Он потрясенно открывает рот, потом закрывает и мотает головой, словно пытаясь стряхнуть сон.

— Кайнан. — Я не знаю что – его встревоженный голос, его отталкивающие руки на моих плечах или что-то еще – становится для меня ударом под дых. Я сглатываю ком, застрявший в горле. — Кайнан, ты не должен...

— Не должен что? Говорить этого? — Я не собирался произносить это вслух, но раз слова произнесены, я не буду от них отрекаться. — Но это правда.

Он закрывает глаза.

— Ты не должен.

— Почему? — Я отодвигаюсь и нахмуриваю брови.

— Ох, Кайнан. — Он подносит руку ко лбу. Это настолько утомленное движение, что мне хочется утешить его, но тревога приковывает меня к месту. — Я только причиню тебе боль.

— Ты никогда не сделаешь мне больно. — Я шепчу это очень тихо, но в моем голосе звенит убежденность.

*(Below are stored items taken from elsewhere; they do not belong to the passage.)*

(* ===== verification/FlashenvSafe.v ===== *)
(** * FlashenvSafe: the flash environment across power-off

    What the monitor finds in the flash when it starts, and the theorems about
    the environment as a store of variables: its operations refine those of an
    abstract store, also across restarts, and a power failure at any moment of an
    operation leaves the store of before or after it. *)

From S2P Require Import Prelude CString Comp Flashdev Flashenv FlashenvOk FlashenvMap.

(** ** The abstract store *)

(** The operations of the environment, and a restart of the machine. *)
Inductive op : Type :=
| OSet (name : cstr) (val : cptr) (overwrite : bool)
| OUnset (name : cstr)
| OGet (name : cstr)
| OMap
| ORestart.

Inductive ans : Type :=
| AStatus (r e : Z)
| AValue (v : cptr)
| ACalls (l : list (cstr * cptr))
| ADone.

(** The room the variables take. *)
Definition used (vs : list (cstr * cstr)) : Z := foldr (fun v a => rec_size v.1 (Some v.2) + a) 0 vs.

(** A store of [cap] bytes: what the caller is told, and the variables after it.
    A value replaces the one it finds, and comes last; it is refused when its
    record is too long or when there would be no room even without the old one. *)
Definition a_set (cap : Z) (name : cstr) (val : cptr) (ow : bool) (vs : list (cstr * cstr)) : ans * list (cstr * cstr) :=
  let old := match a_get name vs with Some v => rec_size name (Some v) | None => 0 end in
  if bool_decide (a_get name vs <> None) && negb ow then (AStatus 0 0, vs)
  else if 255 <=? rec_size name val then (AStatus (-1) ENAMETOOLONG, vs)
  else if cap <? used vs - old + rec_size name val then (AStatus (-1) ENOSPC, vs)
  else (AStatus 0 0, a_del name vs ++ [(name, default [] val)]).

Definition a_op (cap : Z) (o : op) (vs : list (cstr * cstr)) : ans * list (cstr * cstr) :=
  match o with
  | OSet name val ow => a_set cap name val ow vs
  | OUnset name => (ADone, a_del name vs)
  | OGet name => (AValue (a_get name vs), vs)
  | OMap => (ACalls ((fun v => (v.1, Some v.2)) <$> vs), vs)
  | ORestart => (ADone, vs)
  end.

Fixpoint a_run (cap : Z) (os : list op) (vs : list (cstr * cstr)) : list ans * list (cstr * cstr) :=
  match os with
  | [] => ([], vs)
  | o :: os' => let '(a, vs1) := a_op cap o vs in let '(l, vs2) := a_run cap os' vs1 in (a :: l, vs2)
  end.

(** Operations whose strings the format can hold. *)
Definition op_ok (o : op) : Prop :=
  match o with
  | OSet name val _ => valid_name name /\ cstr_ok (default [] val)
  | OUnset name | OGet name => valid_name name
  | OMap | ORestart => True
  end.

Lemma a_del_app_notin name vs v : a_get name vs = None -> a_get name (vs ++ [(name, v)]) = Some v.
Proof.
  induction vs as [|[m w] vs IH]; cbn; [by destruct (decide (name = name))|]. by destruct (decide (m = name)).
Qed.

Lemma a_get_none name vs : a_get name vs = None <-> name ∉ vs.*1.
Proof.
  induction vs as [|[m w] vs IH]; cbn; [split; [intros _; apply not_elem_of_nil|done]|].
  rewrite not_elem_of_cons. destruct (decide (m = name)) as [->|]; [|rewrite IH]; naive_solver.
Qed.

Lemma a_del_sub name vs x : x ∈ (a_del name vs).*1 -> x ∈ vs.*1.
Proof.
  induction vs as [|[m w] vs IH]; cbn; [done|]. destruct (decide (m = name)); cbn; set_solver.
Qed.

Lemma a_del_unique name vs : NoDup vs.*1 -> NoDup (a_del name vs).*1 /\ name ∉ (a_del name vs).*1.
Proof.
  induction vs as [|[m w] vs IH]; cbn; [by split; [apply NoDup_nil_2|apply not_elem_of_nil]|].
  intros [Hm Hvs]%list.NoDup_cons. destruct (decide (m = name)) as [->|Hne]; [done|]. cbn. destruct (IH Hvs) as [H1 H2].
  split; [apply list.NoDup_cons; split; [|done]; by intros ?%a_del_sub|]. by apply not_elem_of_cons.
Qed.

Lemma set_unique name v vs : NoDup vs.*1 -> NoDup (a_del name vs ++ [(name, v)]).*1.
Proof.
  intros H. destruct (a_del_unique name vs H) as [H1 H2]. rewrite fmap_app. apply list.NoDup_app.
  split; [done|]. split; [|apply NoDup_singleton]. intros x Hx ->%list_elem_of_singleton. done.
Qed.

(** Records as [_sbd_setenv] writes them: the room is that of the variables. *)
Lemma canon_used es : canon es -> live_size es = used (vars es).
Proof.
  intros H. induction H as [|e es He _ IH]; [done|]. change (e :: es) with ([e] ++ es). rewrite vars_app.
  rewrite live_size_app, IH. cbn [live_size foldr]. destruct (live e) eqn:El.
  - rewrite vars_one by done. cbn [app used foldr]. fold (used (vars es)). rewrite rec_size_body, <- He by done. lia.
  - by rewrite vars_dead.
Qed.

Lemma canon_old name es : valid_name name -> Forall entry_ok es -> canon es ->
  old_size name es = match a_get name (vars es) with Some v => rec_size name (Some v) | None => 0 end.
Proof.
  intros Hn Hes Hc. destruct (find_off_split name es 2 ltac:(lia)) as [[_ Hno]|(es1 & e & es2 & -> & Hno & Hm & _)].
  - destruct (vars_none name Hn es Hes Hno) as [-> _]. by apply old_size_none.
  - apply Forall_app in Hes as [Hes1 Hes2]. apply Forall_cons_iff in Hes2 as [He _].
    destruct (vars_found name Hn es1 e es2 Hes1 He Hno Hm) as [-> _]. rewrite (old_size_found name es1 e es2 Hno Hm).
    apply Forall_app in Hc as [_ Hc]. apply Forall_cons_iff in Hc as [Hc _].
    apply matches_name in Hm as [Hl Hv]; [|done|done]. rewrite rec_size_body, <- Hv. by rewrite <- Hc.
Qed.

Section Boot.
Context {D C : Type} `{FO : FlashDevOk D C}.
Variables (stale : Z) (in_kva0 : bool) (so sn : Z).
Hypothesis Hgeo : geometry flash0 (fl_size flash0 - 512) = Some (so, sn).
Hypothesis Hbig : 66 <= sn.

Abbreviation offs := (home_offs so).
Abbreviation size := (home_size so sn).
Abbreviation n := (Z.to_nat size).

(** ** The check of the structure *)

Lemma ends_ones k : ends (ones k).
Proof. destruct k; [by left|by right]. Qed.

Lemma structcheck_complete s es : conn s flash0 (area n es) -> env_maxsize s = size -> records_ok so sn es ->
  env_structcheck stale s =
    Ok (true, set_free (size - 2 - live_size es) (set_size (Z.of_nat (length (encs es))) s)).
Proof.
  intros Hs Hm [Hes Hf]. pose proof (size_ok so sn Hgeo Hbig) as (Hsz & _).
  pose proof (length_area n es Hf) as Hl.
  unfold env_structcheck. rewrite bind_ok with (a := size) (s' := s) by (unfold gets; by rewrite Hm).
  rewrite bind_ok with (a := tt) (s' := set_free 0 s) by done.
  assert (conn (set_free 0 s) flash0 (area n es)) as Hs0 by (destruct Hs; by split).
  replace size with (Z.of_nat (length (area n es))) at 2 by (rewrite Hl; lia).
  erewrite bind_ok.
  2:{ eapply (check_entries_complete stale flash0 _ es _ _ 2%nat); [exact Hs0|by apply area_drop|done|apply ends_ones|lia|lia]. }
  cbn iota. rewrite bind_ok with (a := tt) (s' := set_size (Z.of_nat (length (encs es))) (set_free (dead_size es) s)).
  2:{ unfold modify. do 2 f_equal. unfold set_size, set_free. cbn. f_equal. unfold ENVOFF_BASE. lia. }
  set (s1 := set_size _ _).
  destruct (check_rest_conn stale flash0 (area n es) (Z.to_nat (size - Z.of_nat (2 + length (encs es)))) s1 (2 + length (encs es)))
    as (v & b & -> & H1 & H2); [destruct Hs; by split|lia|].
  assert (drop (2 + length (encs es)) (area n es) = ones (Z.to_nat (size - Z.of_nat (2 + length (encs es))))) as Hd.
  { rewrite <- drop_drop, area_drop, drop_app_length. f_equal. lia. }
  rewrite (H2 Hd) in *. destruct (H1 eq_refl) as [_ ->]. unfold s1, set_size, set_free. cbn.
  do 3 f_equal. pose proof (size_split es). lia.
Qed.

Lemma structcheck_sound s l : conn s flash0 l -> length l = n -> env_maxsize s = size ->
  take 2 l = [ENV_MAGIC_0; ENV_MAGIC_1] ->
  exists b v w, env_structcheck stale s = Ok (b, set_free v (set_size w s)) /\
    (b = true -> exists es, l = area n es /\ records_ok so sn es).
Proof.
  intros Hs Hl Hm Hmag. pose proof (size_ok so sn Hgeo Hbig) as (Hsz & _).
  unfold env_structcheck. rewrite bind_ok with (a := size) (s' := s) by (unfold gets; by rewrite Hm).
  rewrite bind_ok with (a := tt) (s' := set_free 0 s) by done.
  destruct (check_entries_sound stale flash0 l (S (Z.to_nat size)) (set_free 0 s) 2) as (v & o & E & Ho);
    [destruct Hs; by split|lia|lia|].
  replace (Z.of_nat (length l)) with size in E by lia. change (Z.of_nat 2) with ENVOFF_BASE in E. rewrite (bind_ok _ _ _ _ _ E). destruct o as [q|]; cycle 1.
  { exists false, v, (envsize s). split; [|done]. by destruct s. }
  destruct Ho as (es & r & Hd & Hes & Hr & -> & ->).
  rewrite bind_ok with (a := tt) (s' := set_size (Z.of_nat (length (encs es))) (set_free (dead_size es) s)).
  2:{ unfold modify. do 2 f_equal. unfold set_size, set_free. cbn. f_equal. unfold ENVOFF_BASE. lia. }
  set (s1 := set_size _ _).
  assert (length (encs es) + length r = n - 2)%nat as Hlen.
  { apply (f_equal length) in Hd. rewrite length_drop, length_app, Hl in Hd. lia. }
  destruct (check_rest_conn stale flash0 l (Z.to_nat (size - Z.of_nat (2 + length (encs es)))) s1 (2 + length (encs es)))
    as (v & b & -> & H1 & _); [destruct Hs; by split|lia|].
  exists b, v, (Z.of_nat (length (encs es))). split; [by destruct s|]. intros Hb. destruct (H1 Hb) as [H2 _].
  exists es. split; [|split; [done|lia]]. rewrite <- (take_drop 2 l), Hmag, Hd. unfold area. do 2 f_equal.
  rewrite <- drop_drop, Hd, drop_app_length in H2. rewrite H2. f_equal. lia.
Qed.

(** ** Starting up *)

Lemma flashenv_open_wp d : powered d ->
  wp no_fault (_sbd_flashenv_open (D := D) (C := C)) (fun r d' => r = (Some flash0, Some (so, sn)) /\
    dev_ok flash0 d' /\ contents flash0 d' =m= contents flash0 d) d.
Proof.
  intros Hd. pose proof (fl_size_ok flash0) as Hsz. unfold _sbd_flashenv_open. wps.
  eapply wp_mono; [by apply open_ok|]. intros oc d1 (-> & Hd1 & Hc1 & _). cbn beta iota. wps.
  eapply wp_mono; [apply info_ok; [done|lia]|]. intros [r1 i] d2 ((Hd2 & Hc2 & _) & -> & Hi & _). cbn beta iota.
  change (negb (FLASHDEV_OK =? FLASHDEV_OK)) with false. cbn iota. wps. rewrite Hi, u32_small by lia.
  eapply wp_mono; [apply info_ok; [done|lia]|]. intros [r2 i'] d3 ((Hd3 & Hc3 & _) & -> & _ & Hg). cbn beta iota.
  rewrite Hgeo in Hg. destruct Hg as (-> & -> & ->). change (negb (0 =? 0)) with false. cbn iota.
  apply wp_ret. split; [done|]. split; [done|]. by rewrite Hc3, Hc2.
Qed.

(** What the sector of a device holds. *)
Definition sector_is (m : mem) (es : list (list Z)) : Prop := slice m offs n = area n es /\ records_ok so sn es.

(** The records of a sector are determined by its bytes. *)
Lemma encs_unique es : forall es' r r', Forall entry_ok es -> Forall entry_ok es' -> ends r -> ends r' ->
  encs es ++ r = encs es' ++ r' -> es = es'.
Proof.
  assert (forall e r es r', entry_ok e -> ends r -> r = enc e ++ es ++ r' -> False) as Hend.
  { intros e r es0 r' [[? ?] _ _] [->|Hr] E; [done|]. subst r. cbn in Hr. injection Hr as Hr. lia. }
  induction es as [|e es IH]; intros [|e' es'] r r' He He' Hr Hr' E; [done| | |].
  - apply Forall_cons_iff in He' as [He' _]. rewrite encs_cons, <- app_assoc in E. by eapply Hend in E.
  - apply Forall_cons_iff in He as [He _]. rewrite encs_cons, <- app_assoc in E. symmetry in E. by eapply Hend in E.
  - apply Forall_cons_iff in He as [He Hes]. apply Forall_cons_iff in He' as [He' Hes'].
    rewrite !encs_cons, <- !app_assoc in E. unfold enc in E. cbn [app] in E. injection E as Hl E.
    apply app_inj_1 in E as [-> E]; [|lia]. f_equal. eapply (IH es' r r'); [exact Hes|exact Hes'|done|done|exact E].
Qed.

Lemma sector_unique m es es' : sector_is m es -> sector_is m es' -> es = es'.
Proof.
  intros [E1 [H1 _]] [E2 [H2 _]]. rewrite E1 in E2. apply (f_equal (drop 2)) in E2. rewrite !area_drop in E2.
  eapply encs_unique; [exact H1|exact H2|apply ends_ones|apply ends_ones|exact E2].
Qed.

Lemma sector_magic m es : sector_is m es -> m offs = ENV_MAGIC_0.
Proof.
  intros [E [_ Hf]]. apply (f_equal (fun l => l !! 0%nat)) in E. rewrite slice_lookup in E by lia.
  rewrite Z.add_0_r in E. by injection E.
Qed.

Lemma compbuf_nonzero (x : Z) (b : bool) : (if b then PA_TO_KVA0 x else PA_TO_KVA1 x) <> 0.
Proof. destruct b; unfold PA_TO_KVA0, PA_TO_KVA1; intros [_ H]%Z.lor_eq_0_iff; done. Qed.

Lemma records_nil : records_ok so sn [].
Proof. pose proof (size_ok so sn Hgeo Hbig). split; [done|cbn; lia]. Qed.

Если я что-то и знаю точно, так это то, что Анейрин никогда не причинит мне вреда.

Он опускает руку, и я застываю под его отчаянным взглядом.

— Ты не можешь быть так уверен. Ты не знаешь меня, Кайнан.

— И кто же в этом виноват? — Его слова разжигают во мне гнев. — Каждый раз, когда я пытаюсь сблизиться с тобой, ты отталкиваешь меня. Последние месяцы мы проводим вместе каждый день, а ты всё еще...

— Каждую ночь, — тихо поправляет он, отводя взгляд. — Мы проводим вместе каждую ночь.

Мне кажется, что он намекает на то, что всё, что есть между нами, это время, проведенное вместе в постели. Я смотрю на него, чувствуя, что сердце застряло где-то в горле.

— Ох. Ну, это всё объясняет, правда? — Я отстраняюсь. — Если я тебе настолько безразличен, неудивительно, что ты не хочешь делиться...

Он смотрит вниз, не поднимая на меня глаз.

— Я... Ты не безразличен мне, Кайнан. Mo charaid...

— Нет, не надо. Не надо ласковых прозвищ, Най. — Я поднимаю подбородок и смотрю на него через комнату. — Я для тебя был просто компанией в постели? Тем, кто ждал тебя дома, грел твою постель, удовлетворял твои желания? Так получается?

— Нет! — У него срывается голос. — Кайнан...

— Лучше бы я ушел еще в первый раз. — Я проношусь по комнате и собираю свою одежду с пола. — Зачем ты вообще уговорил меня остаться?

— Ты мне небезразличен, — судорожно шепчет он.

— Но не настолько, чтобы рассказать правду.

Он поднимает на меня взгляд, и я почти ненавижу его за то, что он выглядит так растерянно.

— Кайнан...

— Понимаешь, ты мне ничего не сказал. Только имя, и то – неохотно. — Я закидываю вещи в сумку. — Конечно, небезразличен, но не настолько, чтобы открыться мне и впустить в свою душу. — Я останавливаюсь и качаю головой. Я не могу даже взглянуть на него, потому что тогда моя решимость рухнет. — Я не знаю, достаточно ли этого для меня, Най.

Он не отвечает, только грустно смотрит на меня. Собрав вещи, которых хватит на несколько дней, я ухожу. Он не пытается помешать мне, но я чувствую его взгляд. Выйдя на улицу, я оборачиваюсь к зданию, которое мы вместе называли домом. Он стоит у окна, смотрит на меня загадочным взглядом и тянется рукой, словно хочет меня остановить. Я разворачиваюсь и иду дальше по улице. С каждым шагом на душе становится всё тяжелее. Я вцепляюсь в сумку так сильно, что костяшки пальцев белеют, и надеюсь, что успею найти временное убежище до того, как у меня разорвется сердце.